Assessment of the MSCs Morphology and Differentiation Potential
The phenotype of rabbit MSCs was assessed according to the minimal criteria for defining multipotent mesenchymal stromal cells [13]. MSCs are presented as a homogeneous population of elongated fibroblast-like cells which showed plastic adherence and were maintained in the standard culture conditions (5% CO2, 37°C). The MSCs obtained from the passage four were tested for the differentiation potential as described previously with minor modifications [38]. The MSCs differentiated into osteoblasts, adipocytes and, chondroblasts in vitro (Supplementary Figure 1).
Synthesis and Physicochemical Characterization of SPIONs
Superparamagnetic nanocarriers were prepared with an iron salt solution containing FeCl3 and FeSO4 by co-precipitation as described previously (Shevtsov et al., 2015, [36]). To prevent sedimentation of the nanoparticles, 10 kDa dextran (Sigma-Aldrich, St. Louis, USA) was added to the nanosuspension during the application of ultrasound. The separated fine fraction was produced from the dextran treated suspension by sedimentation on the NdFeB permanent magnet to remove large particles. The resultant suspension was dialyzed against water. The prepared fine fraction exhibited high colloidal stability. Optical density of the fraction measured by spectrophotometry at λ = 575 nm changed only by 10% from the initial value after 1 year of storage at +4°C. The colloidal stability in magnetic field at different effective Fe concentrations of the dextran-coated MNPs during the time interval 90 min was measured by NMR relaxometry (Supplementary Figure 2). From the 1st to the 90th min the relaxation time of protons changed only within 20% of its original value even in the largest magnetic field ~7 T, indicating insignificant aggregation of the MNPs. When MNPs were stored in a refrigerator in the absence of magnetic field, the relaxation time of protons in the water suspension was constant within the measurement errors, indicating a stable state of MNPs. After long-term storage, before use, the colloidal solution of nanoparticles was shaken to resuspend possible formed aggregates. The hydrodynamic size and the surface charge of nanoparticles were assessed using the Zetasizer Nano (Malvern Instruments, GB). The size of the iron oxide core and the shape of the particles were analyzed employing TEM (JEOL-2000 microscope, Jeol, Japan) and X-ray diffraction. From X-ray diffraction the iron-oxide nuclei of SPIONs exhibited the structure of nanocrystalline magnetite Fe3O4. Highly sensitive non-linear magnetic response measurements were employed for the analysis of superparamagnetic properties of SPIONs.
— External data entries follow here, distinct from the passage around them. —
(** * argocd-extension-metrics: the configuration package

    A shallow embedding of [internal/config/config.go]: the configuration
    schema, the four lookups ([GetApp], [GetDashBoard], [GetRow],
    [GetGraph]) and the control flow of [LoadConfigs].

    Conventions of the embedding.
    - A Go [string] is a [string]; [==] on strings is [String.eqb].
    - A Go slice is a [list] (a nil slice and an empty slice both range over
      nothing, and nothing here tells them apart).
    - A Go pointer [*T] is a [ptr T]: [None] is [nil], [Some v] points to a
      value [v].  The tree is never written after it is built, so a pointer
      is identified with what it points to.
    - Dereferencing [nil] panics; a computation that may panic has type
      [outcome A]. *)

From Stdlib Require Import List String Ascii Bool ZArith.
Import ListNotations.
Local Open Scope string_scope.

Set Implicit Arguments.

(** ** Pointers and panics *)

Inductive outcome (A : Type) : Type :=
| Ret (a : A)
| Panic.
Arguments Ret {A} a.
Arguments Panic {A}.

Definition bind {A B : Type} (c : outcome A) (k : A -> outcome B) : outcome B :=
  match c with
  | Ret a => k a
  | Panic => Panic
  end.

Notation "x <- c ;; k" := (bind c (fun x => k))
  (at level 61, c at next level, right associativity).

Definition ptr (A : Type) : Type := option A.

Definition nil_ptr {A : Type} : ptr A := None.

(** [p.f] on a pointer [p]: a runtime panic when [p] is nil. *)
Definition deref {A : Type} (p : ptr A) : outcome A :=
  match p with
  | Some v => Ret v
  | None => Panic
  end.

(** ** The schema and its lookups *)

Module Threshold.
Record t : Type := {
  Key : string;
  Name : string;
  Color : string;
  Value : string;
  Unit : string;
  QueryExpression : string
}.
End Threshold.

Module Graph.
Record t : Type := {
  Name : string;
  Title : string;
  Description : string;
  GraphType : string;
  MetricName : string;
  ColorSchemes : list string;
  Thresholds : list Threshold.t;
  QueryExpression : string;
  YAxisUnit : string;
  ValueRounding : Z
}.
End Graph.

Module Row.
Record t : Type := {
  Name : string;
  Title : string;
  Tab : string;
  Graphs : list (ptr Graph.t)
}.

(** The body of [for _, graph := range r.Graphs], ending in [return nil]. *)
Fixpoint range_Graphs (graphs : list (ptr Graph.t)) (name : string)
  : outcome (ptr Graph.t) :=
  match graphs with
  | [] => Ret nil_ptr
  | graph :: rest =>
      g <- deref graph ;;
      if Graph.Name g =? name then Ret graph else range_Graphs rest name
  end.

Definition GetGraph (r : ptr t) (name : string) : outcome (ptr Graph.t) :=
  r' <- deref r ;;
  range_Graphs (Graphs r') name.
End Row.

Module Dashboard.
Record t : Type := {
  Name : string;
  GroupKind : string;
  RefreshRate : string;
  Tabs : list string;
  Rows : list (ptr Row.t);
  ProviderType : string;
  Intervals : list string
}.

(** The body of [for _, row := range d.Rows], ending in [return nil]. *)
Fixpoint range_Rows (rows : list (ptr Row.t)) (name : string)
  : outcome (ptr Row.t) :=
  match rows with
  | [] => Ret nil_ptr
  | row :: rest =>
      r <- deref row ;;
      if Row.Name r =? name then Ret row else range_Rows rest name
  end.

Definition GetRow (d : ptr t) (name : string) : outcome (ptr Row.t) :=
  d' <- deref d ;;
  range_Rows (Rows d') name.
End Dashboard.

Module Application.
Record t : Type := {
  Name : string;
  Default : bool;
  DefaultDashboard : ptr Dashboard.t;
  Dashboards : list (ptr Dashboard.t)
}.

(** [var a Application]: every field at its zero value. *)
Definition zero : t :=
  {| Name := ""; Default := false; DefaultDashboard := nil_ptr; Dashboards := [] |}.

(** The body of [for _, dash := range a.Dashboards]; [fallback] is what
    the statement after the loop returns. *)
Fixpoint range_Dashboards (dashboards : list (ptr Dashboard.t))
    (groupKind : string) (fallback : ptr Dashboard.t)
  : outcome (ptr Dashboard.t) :=
  match dashboards with
  | [] => Ret fallback
  | dash :: rest =>
      d <- deref dash ;;
      if Dashboard.GroupKind d =? groupKind then Ret dash
      else range_Dashboards rest groupKind fallback
  end.

(** The receiver is a value, not a pointer: the call itself cannot meet a
    nil receiver. *)
Definition GetDashBoard (a : t) (groupKind : string) : outcome (ptr Dashboard.t) :=
  range_Dashboards (Dashboards a) groupKind (DefaultDashboard a).
End Application.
From combined TEM and NLR-M2 data, the dextran shell thickness was estimated to be 1.4–1.7 nm [39]. The MR contrast of the particles was assessed (i.e., R1, R2, and coefficients) in the 7.1 T magnetic field of the NMR spectrometer CXP-300 (Bruker, Germany).
Labeling of the MSCs With SPIONs: Evaluation of Nanoparticles Incorporation and Release
MSCs were co-incubated with SPIONs (at Fe concentration of 150 μg/ml) for 1, 3, 12, and 24 h at 37°C in a CO2-incubator. The non-treated cells were used as a control. Following co-incubation, cells were washed with PBS and their viability was assessed by 0.4% Trypan blue exclusion. The Vybrant® MTT Cell Proliferation Assay Kit was applied according to the manufacturer's protocol (Life Technologies, Carlsbad, CA, USA) for evaluation of the cytotoxicity of the nanoparticles and cell proliferation. To demonstrate ferric iron incorporation into the cells, Prussian blue staining of cells in the culture (BioPAL, Worcester MA, USA) was used in accordance to the manufacturer's protocol. Additionally, the nanoparticles incorporation into MSCs was analyzed employing confocal microscopy. The cells were allowed to settle on the glass slides and were co-incubated in the culture medium with SPIONs (at Fe concentration of 150 μg/ml) for 1, 3, 6, 12, and 24 h at 37°C. Following the co-incubation the cells were washed, fixed in 0.5% paraformaldehyde (PFA), and mounted in DAKO fluorescent mounting medium (Dako, North America Inc., USA). Nuclei were stained with DAPI (Sigma-Aldrich, USA). The intracellular localization of SPIONs was evaluated using Leica TCS SP5 confocal system (Leica Microsystems, Heidelberg, Germany). Obtained images were processed employing Adobe Photoshop PS software (Adobe Software, Palo Alto, United States). To assess the SPIONs released from the labeled cells into the fresh culture medium, a spectrophotometric method was applied. For this the MSCs loaded with SPIONs (300 μg/ml) were cultured in the fresh medium for 1, 3, 5, and 7 days. At designated time points the medium was collected and quantitative analysis of the iron content was performed. DMEM/F12 medium with 10% heat-inactivated fetal bovine serum and mixture of antibiotics (penicillin/streptomycin) was used as a control.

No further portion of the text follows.